Take this anecdote from the Business Insider piece about April Koh of Spring Health. The lede told of an employee who found himself sending Slack messages while his wife was in labor. And then his manager told him to stop:
One former employee described working through a paid "mental-health day" at her manager's direction. A current employee said he joined a video meeting from a hospital bed while he was being treated for COVID-19, though his manager told him to sign off when seeing he was ill. And another said he responded to email and Slack messages when his wife was in labor, until senior leaders told him to stop working.

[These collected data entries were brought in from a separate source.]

(* ===== verification/Stateless.v ===== *)
(** * The stateless API (src/src/stateless/commit.cpp, read.cpp,
      src/include/lineairdb/stateless.h) with the index wrapper and the reaper
      it runs against (src/src/index/impl/masstree_index.cpp,
      concurrent_table.cpp, secondary_index.h, reaper.cpp,
      src/src/concurrency_control/stable_read.hpp)

    A client reads rows and ranges without a transaction, keeps what it
    observed, and hands its reads, writes, secondary-index operations and
    ranges to [Commit], which validates and installs them.

    The code is a program over accesses to shared memory: [Prog] is a tree
    whose inner nodes are single accesses ([Op]) and whose branches are their
    results, so that the accesses of several threads can be interleaved in any
    order.  An access is a load, a store or a compare-and-swap of a version
    word, an operation of the tree below an index, a look-up in the catalogue,
    a critical section of a queue, or, where the code runs under the lock of an
    item, an update of that item's contents.

    The tree is Masstree, a package of its own: the class [BasicTable] is what
    the wrapper uses of it.  The spin loops and the walks over a tree take a
    bound [fuel]; a program that reaches it is [Spinning].

    Not modelled: rows in PAX groups (so that a masked read is a plain one),
    read-copy-update reclamation of removed items, the debug hooks.

    The programs are here; their semantics and theorems are in
    StatelessLogic.v and StatelessCommit.v. *)

From stdpp Require Import strings.
From S2P Require Import Prelude PackedKeys Types DataItem LogReplay.
Import PackedPrimaryKeys.

(** ** Accesses *)

(** Which index: the primary one of a table or a secondary one. *)
Inductive IndexRef : Type :=
  | Primary (table_name : bytestring)
  | Secondary (table_name index_name : bytestring).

I’m not saying this is a good culture…but compare it to Travis Kalanick presiding over the creation of Greyball to elude police officers, and Adam Neumann leading a round of tequila shots after laying off employees. (And never mind that by the time this egregious behavior attracted scrutiny, Uber and WeWork were already huge companies.)
Of course, this isn’t to excuse bad management. Nearly half of employees surveyed by Udemy in 2018 reported leaving their jobs because of bad management, and the atmosphere at work can have serious repercussions on an employee’s sense of wellbeing. This is especially true during the pandemic, when so much of our social interaction is coming from Zoom meetings with colleagues.
But the takedowns of men founders in the media—Adam Neumann, Travis Kalanick—usually happen after those men move from bad management into outright breaking the law and/or creating a legendarily hostile company culture.
Even then, these founders are often seen as mavericks rather than poor leaders. As Shohini Gupta, a Build Associate at 8VC, noted, “Everyone’s reaction to Adam Neumann was like, ‘that’s just how CEOs are! Oh, SoftBank gave them too much money!’”
She went on to point out that a lot of the worst tendencies seen in founder downfall stories (pushing employees too hard, failing to build a diverse and inclusive team, being harsh and unlikeable) can be directly traced to the pressures of blitzscaling a venture-funded business. With men founders, their reactions to these incentives are treated as such, not as an indictment on their management skills. With women founders, the same reactions seem elevated to the level of personality traits. Kalanick was a hard-driving CEO. Koh, apparently, is just a mean person.
There’s another element here that I alluded to when I compared low-level scams with true crime podcasts. In the last few years, some media outlets have become known for covering these low-level scams, and they do a great job of it. These articles go viral in certain media, business, and tech circles, and everyone talks about it on Twitter for a few days. There’s a strong incentive, as a reporter, to have that be your piece.
I get it, perhaps better than most. Not only do I love reading and talking about the latest imbroglio The Cut is covering, but my newsletter really took off when I wrote skeptical coverage of MultiPlan, Clover and Cityblock. Unfortunately, as I saw someone on Twitter put it once (I can’t find the tweet or I would cite it directly), everyone’s looking for the next Theranos, and there was only one Theranos.
I suspect part of the reason the coverage feels so imbalanced, beyond the obvious misogyny, is that the media is still trying to find the appropriate balance in covering tech. Over the last 15 years, coverage has swung from too-positive to too-negative. At the same time, vocal leaders in the tech space have contributed to the hostile environment by advocating for action against journalists and media outlets. Journalists and their editors, meanwhile, seem to have lost their sense of what is newsworthy and what’s just another addition to the pantheon of takedowns of women founders.
So where does that leave us? Per the half-serious suggestion of Gupta, “female founders need to budget in a line item for ‘post hit-piece PR.’”
This information shouldn’t be taken as investment advice (obviously), and the opinions expressed are entirely my own, not representative of my employer or anyone else.